◆ What you will do
Your answer should be every line of the entries that has the string "dend" in it.

◆ Source material

----

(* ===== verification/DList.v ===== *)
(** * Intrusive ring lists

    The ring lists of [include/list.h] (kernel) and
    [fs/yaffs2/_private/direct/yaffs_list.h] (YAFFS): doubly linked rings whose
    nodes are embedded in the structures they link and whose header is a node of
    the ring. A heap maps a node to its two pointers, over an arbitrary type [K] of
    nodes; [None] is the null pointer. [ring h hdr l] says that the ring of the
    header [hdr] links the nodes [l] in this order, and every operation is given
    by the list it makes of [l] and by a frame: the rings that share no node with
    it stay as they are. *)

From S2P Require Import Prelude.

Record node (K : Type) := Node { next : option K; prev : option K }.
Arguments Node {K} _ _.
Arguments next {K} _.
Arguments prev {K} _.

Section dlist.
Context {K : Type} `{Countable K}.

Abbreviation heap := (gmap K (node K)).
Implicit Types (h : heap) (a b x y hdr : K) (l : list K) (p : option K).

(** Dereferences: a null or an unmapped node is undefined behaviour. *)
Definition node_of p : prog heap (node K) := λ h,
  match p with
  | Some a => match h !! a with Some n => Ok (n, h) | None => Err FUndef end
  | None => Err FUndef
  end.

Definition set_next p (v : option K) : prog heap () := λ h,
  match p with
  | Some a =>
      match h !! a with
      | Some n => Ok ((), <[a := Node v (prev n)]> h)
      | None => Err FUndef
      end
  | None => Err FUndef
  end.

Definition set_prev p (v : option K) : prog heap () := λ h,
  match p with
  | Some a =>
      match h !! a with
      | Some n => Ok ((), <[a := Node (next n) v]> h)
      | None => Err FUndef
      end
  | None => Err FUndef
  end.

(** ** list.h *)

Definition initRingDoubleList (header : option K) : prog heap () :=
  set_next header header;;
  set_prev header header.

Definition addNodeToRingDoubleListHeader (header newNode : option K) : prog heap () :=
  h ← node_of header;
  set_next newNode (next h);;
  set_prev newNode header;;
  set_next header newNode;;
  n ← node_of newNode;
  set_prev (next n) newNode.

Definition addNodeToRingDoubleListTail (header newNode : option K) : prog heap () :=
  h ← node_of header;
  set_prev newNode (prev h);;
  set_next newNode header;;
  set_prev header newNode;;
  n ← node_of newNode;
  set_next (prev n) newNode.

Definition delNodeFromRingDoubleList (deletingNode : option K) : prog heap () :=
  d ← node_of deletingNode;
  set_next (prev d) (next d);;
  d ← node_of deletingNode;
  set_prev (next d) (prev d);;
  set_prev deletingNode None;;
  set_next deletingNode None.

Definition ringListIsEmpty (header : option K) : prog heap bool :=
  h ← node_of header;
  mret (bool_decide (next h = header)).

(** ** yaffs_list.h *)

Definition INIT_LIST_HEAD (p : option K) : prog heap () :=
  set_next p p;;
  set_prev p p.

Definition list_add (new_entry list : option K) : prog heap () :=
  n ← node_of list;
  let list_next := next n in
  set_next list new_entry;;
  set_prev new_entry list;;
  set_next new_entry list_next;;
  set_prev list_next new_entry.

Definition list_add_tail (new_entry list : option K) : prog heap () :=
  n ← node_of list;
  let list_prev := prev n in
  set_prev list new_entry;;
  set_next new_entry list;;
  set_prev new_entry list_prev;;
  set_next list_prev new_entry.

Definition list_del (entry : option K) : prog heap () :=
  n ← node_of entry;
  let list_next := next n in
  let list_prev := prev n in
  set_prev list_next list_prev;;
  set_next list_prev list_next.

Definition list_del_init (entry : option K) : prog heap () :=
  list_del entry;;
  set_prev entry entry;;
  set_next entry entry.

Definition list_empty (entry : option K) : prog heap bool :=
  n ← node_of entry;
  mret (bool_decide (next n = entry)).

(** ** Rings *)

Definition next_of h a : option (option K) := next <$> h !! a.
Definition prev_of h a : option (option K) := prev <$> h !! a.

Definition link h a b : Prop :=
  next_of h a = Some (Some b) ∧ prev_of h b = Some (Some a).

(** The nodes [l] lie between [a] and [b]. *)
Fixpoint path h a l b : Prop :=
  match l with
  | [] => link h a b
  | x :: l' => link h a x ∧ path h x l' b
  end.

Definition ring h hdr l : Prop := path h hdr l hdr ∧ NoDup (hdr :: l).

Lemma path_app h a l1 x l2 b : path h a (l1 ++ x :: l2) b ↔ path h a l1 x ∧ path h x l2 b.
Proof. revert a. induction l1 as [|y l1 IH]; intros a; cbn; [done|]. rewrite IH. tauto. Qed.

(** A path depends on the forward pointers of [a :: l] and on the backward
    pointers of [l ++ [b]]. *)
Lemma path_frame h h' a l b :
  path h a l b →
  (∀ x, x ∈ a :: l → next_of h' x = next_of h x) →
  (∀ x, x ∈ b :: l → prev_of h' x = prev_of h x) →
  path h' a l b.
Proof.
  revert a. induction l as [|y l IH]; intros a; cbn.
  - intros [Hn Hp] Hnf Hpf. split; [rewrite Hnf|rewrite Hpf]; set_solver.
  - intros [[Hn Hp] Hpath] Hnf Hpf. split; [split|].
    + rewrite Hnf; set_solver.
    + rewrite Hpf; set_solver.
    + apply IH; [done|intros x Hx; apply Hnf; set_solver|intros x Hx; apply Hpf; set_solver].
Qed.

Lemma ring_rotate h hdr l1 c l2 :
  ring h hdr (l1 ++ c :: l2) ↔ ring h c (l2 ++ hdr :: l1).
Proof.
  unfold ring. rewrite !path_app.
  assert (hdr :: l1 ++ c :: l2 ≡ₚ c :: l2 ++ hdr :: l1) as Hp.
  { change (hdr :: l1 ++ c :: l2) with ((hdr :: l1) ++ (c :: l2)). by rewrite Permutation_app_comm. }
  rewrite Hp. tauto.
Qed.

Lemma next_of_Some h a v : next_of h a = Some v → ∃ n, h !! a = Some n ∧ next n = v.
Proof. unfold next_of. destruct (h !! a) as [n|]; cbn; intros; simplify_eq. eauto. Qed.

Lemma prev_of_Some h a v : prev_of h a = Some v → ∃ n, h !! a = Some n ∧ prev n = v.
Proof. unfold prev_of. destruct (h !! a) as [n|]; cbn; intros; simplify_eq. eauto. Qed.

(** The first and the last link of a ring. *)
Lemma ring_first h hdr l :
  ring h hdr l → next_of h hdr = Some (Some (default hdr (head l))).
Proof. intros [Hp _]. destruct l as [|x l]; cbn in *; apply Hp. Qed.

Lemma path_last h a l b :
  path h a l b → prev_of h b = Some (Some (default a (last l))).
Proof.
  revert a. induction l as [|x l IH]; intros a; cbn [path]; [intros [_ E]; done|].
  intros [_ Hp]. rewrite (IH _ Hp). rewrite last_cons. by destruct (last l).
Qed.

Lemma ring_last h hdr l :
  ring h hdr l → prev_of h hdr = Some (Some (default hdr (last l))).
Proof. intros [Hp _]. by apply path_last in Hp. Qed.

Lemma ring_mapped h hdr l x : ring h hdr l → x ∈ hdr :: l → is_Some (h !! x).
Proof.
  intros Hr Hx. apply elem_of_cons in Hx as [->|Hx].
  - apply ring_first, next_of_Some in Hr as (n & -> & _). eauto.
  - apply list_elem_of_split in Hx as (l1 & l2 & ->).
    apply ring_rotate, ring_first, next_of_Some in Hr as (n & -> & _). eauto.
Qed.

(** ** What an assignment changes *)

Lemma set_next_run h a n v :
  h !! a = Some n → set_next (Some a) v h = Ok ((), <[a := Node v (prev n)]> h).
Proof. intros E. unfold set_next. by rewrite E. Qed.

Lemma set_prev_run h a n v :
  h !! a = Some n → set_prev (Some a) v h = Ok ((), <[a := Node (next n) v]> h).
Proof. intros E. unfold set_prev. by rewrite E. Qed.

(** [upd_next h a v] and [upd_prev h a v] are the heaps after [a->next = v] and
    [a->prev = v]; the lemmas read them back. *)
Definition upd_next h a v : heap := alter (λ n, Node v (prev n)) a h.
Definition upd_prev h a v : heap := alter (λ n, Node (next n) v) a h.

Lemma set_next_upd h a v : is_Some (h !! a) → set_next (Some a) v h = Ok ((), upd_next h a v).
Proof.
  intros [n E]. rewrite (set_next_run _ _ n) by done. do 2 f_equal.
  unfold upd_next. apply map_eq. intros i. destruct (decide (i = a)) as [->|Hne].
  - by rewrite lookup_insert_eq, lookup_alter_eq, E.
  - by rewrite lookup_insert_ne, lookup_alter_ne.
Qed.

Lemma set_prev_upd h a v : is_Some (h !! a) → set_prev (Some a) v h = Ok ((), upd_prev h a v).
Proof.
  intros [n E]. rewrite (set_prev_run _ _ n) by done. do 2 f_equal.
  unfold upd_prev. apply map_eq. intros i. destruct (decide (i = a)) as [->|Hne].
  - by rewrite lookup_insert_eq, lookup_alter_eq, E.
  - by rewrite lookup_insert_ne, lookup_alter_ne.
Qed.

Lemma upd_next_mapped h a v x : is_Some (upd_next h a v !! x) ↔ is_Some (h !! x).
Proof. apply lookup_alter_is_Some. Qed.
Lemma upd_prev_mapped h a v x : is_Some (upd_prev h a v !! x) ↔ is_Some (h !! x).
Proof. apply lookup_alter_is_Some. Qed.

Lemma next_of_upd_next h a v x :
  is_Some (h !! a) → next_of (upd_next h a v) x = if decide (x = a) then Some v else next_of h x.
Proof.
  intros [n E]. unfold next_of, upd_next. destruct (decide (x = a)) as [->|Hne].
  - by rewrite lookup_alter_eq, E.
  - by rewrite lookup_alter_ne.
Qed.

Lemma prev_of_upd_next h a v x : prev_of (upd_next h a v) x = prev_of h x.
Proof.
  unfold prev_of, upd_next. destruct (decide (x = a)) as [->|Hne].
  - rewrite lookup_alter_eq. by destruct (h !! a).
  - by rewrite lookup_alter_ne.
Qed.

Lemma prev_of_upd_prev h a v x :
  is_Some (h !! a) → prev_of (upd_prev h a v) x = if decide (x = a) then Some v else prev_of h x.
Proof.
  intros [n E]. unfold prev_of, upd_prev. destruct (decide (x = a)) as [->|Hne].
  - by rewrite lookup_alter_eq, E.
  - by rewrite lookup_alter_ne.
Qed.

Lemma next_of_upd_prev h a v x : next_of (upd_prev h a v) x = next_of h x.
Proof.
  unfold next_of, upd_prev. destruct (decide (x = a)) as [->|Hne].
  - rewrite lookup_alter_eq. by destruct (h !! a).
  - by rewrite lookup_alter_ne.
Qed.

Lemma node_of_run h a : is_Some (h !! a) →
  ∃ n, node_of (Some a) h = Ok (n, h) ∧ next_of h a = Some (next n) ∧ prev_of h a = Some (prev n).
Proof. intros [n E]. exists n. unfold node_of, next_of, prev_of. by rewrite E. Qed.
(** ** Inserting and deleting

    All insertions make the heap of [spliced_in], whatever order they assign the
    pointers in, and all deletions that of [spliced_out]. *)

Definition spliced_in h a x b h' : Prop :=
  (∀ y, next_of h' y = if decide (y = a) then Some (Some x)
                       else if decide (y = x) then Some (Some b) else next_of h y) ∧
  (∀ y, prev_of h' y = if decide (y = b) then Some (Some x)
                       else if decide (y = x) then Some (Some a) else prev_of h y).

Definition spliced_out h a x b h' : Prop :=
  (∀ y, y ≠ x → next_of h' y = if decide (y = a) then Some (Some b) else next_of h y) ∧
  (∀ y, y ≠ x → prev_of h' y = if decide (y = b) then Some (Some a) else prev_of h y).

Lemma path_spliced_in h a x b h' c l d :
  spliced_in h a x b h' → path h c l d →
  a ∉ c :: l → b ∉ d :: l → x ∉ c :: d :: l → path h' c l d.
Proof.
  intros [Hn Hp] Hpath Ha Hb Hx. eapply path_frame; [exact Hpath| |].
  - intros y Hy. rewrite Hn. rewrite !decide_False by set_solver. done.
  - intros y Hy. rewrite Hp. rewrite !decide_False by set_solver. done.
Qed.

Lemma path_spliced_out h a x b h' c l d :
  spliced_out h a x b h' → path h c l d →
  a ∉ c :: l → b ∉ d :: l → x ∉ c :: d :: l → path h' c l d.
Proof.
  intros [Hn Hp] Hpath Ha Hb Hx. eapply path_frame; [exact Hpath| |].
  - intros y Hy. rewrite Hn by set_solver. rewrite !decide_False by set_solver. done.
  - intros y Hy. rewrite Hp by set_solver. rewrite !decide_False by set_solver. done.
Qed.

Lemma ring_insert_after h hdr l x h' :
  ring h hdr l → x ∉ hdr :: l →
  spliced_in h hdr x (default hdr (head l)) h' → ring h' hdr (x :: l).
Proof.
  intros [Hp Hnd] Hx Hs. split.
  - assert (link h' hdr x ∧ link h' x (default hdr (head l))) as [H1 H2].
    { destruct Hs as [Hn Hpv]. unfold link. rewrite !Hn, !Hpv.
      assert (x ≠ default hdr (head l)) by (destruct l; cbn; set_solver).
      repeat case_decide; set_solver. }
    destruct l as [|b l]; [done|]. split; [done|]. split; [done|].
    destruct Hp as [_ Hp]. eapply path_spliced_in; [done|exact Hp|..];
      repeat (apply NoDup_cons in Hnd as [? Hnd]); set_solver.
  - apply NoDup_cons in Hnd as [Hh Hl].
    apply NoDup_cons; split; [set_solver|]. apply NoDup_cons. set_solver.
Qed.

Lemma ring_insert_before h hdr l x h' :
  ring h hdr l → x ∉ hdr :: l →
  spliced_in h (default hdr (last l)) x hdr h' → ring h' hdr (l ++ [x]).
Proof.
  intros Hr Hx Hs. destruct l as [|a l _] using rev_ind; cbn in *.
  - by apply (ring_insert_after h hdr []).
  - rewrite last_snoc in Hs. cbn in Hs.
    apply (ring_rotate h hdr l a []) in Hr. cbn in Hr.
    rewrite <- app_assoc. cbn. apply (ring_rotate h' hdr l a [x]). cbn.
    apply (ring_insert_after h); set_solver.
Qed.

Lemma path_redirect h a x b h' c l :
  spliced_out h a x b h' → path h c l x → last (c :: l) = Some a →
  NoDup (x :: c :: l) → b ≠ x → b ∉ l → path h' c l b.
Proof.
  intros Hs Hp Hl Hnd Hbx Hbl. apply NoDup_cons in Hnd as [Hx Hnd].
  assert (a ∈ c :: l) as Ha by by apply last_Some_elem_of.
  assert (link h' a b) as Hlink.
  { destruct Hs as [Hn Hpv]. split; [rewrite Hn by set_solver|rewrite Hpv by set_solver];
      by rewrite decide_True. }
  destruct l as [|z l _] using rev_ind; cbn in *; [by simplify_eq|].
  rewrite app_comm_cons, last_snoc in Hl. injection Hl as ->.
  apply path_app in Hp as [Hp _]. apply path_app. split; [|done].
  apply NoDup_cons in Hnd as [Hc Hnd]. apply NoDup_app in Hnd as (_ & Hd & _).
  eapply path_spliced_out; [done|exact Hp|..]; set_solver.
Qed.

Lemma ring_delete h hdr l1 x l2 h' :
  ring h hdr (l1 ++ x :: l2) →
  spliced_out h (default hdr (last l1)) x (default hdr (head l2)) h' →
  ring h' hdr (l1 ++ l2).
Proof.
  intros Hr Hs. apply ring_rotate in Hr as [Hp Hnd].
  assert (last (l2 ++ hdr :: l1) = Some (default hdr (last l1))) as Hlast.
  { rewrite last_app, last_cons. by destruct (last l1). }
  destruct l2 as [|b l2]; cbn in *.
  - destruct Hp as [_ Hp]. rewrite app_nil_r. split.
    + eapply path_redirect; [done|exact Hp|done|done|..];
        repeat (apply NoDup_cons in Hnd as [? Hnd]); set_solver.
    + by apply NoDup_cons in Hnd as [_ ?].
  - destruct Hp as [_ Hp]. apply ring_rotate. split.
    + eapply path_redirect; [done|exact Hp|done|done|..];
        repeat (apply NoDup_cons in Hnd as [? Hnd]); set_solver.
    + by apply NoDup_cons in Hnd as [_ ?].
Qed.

----

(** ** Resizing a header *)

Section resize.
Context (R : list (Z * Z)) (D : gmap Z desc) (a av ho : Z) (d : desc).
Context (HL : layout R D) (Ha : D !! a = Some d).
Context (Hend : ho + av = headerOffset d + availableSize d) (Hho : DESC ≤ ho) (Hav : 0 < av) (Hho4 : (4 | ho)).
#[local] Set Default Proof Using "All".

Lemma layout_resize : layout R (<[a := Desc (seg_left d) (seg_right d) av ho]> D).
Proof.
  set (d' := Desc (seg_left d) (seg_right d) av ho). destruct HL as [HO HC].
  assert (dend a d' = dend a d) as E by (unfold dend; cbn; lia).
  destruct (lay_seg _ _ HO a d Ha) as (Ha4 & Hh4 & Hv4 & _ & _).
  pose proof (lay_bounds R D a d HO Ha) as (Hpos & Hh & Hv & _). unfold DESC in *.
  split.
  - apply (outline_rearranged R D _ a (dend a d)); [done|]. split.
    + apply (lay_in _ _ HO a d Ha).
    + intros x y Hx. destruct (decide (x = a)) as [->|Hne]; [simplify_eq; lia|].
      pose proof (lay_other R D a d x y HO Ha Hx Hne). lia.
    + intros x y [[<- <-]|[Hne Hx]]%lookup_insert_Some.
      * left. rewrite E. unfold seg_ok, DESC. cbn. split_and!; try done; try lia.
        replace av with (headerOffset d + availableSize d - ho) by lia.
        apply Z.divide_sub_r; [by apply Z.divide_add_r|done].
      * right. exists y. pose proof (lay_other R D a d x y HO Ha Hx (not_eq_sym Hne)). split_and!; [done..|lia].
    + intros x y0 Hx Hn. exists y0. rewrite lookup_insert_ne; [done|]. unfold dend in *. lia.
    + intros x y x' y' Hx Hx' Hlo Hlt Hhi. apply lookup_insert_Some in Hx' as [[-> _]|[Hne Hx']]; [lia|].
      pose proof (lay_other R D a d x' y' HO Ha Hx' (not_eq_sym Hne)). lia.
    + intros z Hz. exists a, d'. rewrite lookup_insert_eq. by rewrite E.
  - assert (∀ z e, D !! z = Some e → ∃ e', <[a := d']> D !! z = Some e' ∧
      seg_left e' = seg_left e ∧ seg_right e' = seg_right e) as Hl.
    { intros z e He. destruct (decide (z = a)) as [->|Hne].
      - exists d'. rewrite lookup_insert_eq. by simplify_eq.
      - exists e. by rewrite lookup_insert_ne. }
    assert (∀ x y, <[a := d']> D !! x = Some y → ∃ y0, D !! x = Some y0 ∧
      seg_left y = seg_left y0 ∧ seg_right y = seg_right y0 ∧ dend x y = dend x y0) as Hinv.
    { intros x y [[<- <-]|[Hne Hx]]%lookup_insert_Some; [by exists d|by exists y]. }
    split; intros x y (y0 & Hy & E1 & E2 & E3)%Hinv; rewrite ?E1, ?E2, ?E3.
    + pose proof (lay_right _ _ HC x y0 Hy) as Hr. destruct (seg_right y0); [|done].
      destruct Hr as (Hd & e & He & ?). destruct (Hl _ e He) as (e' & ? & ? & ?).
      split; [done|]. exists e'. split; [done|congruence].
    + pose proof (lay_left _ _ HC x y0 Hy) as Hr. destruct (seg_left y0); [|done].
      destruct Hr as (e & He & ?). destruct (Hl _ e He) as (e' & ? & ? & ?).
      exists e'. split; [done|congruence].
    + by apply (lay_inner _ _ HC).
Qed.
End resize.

----

◆ Written response
  assert (dend a d' = dend a d) as E by (unfold dend; cbn; lia).
  - apply (outline_rearranged R D _ a (dend a d)); [done|]. split.
    + intros x y0 Hx Hn. exists y0. rewrite lookup_insert_ne; [done|]. unfold dend in *. lia.
      seg_left y = seg_left y0 ∧ seg_right y = seg_right y0 ∧ dend x y = dend x y0) as Hinv.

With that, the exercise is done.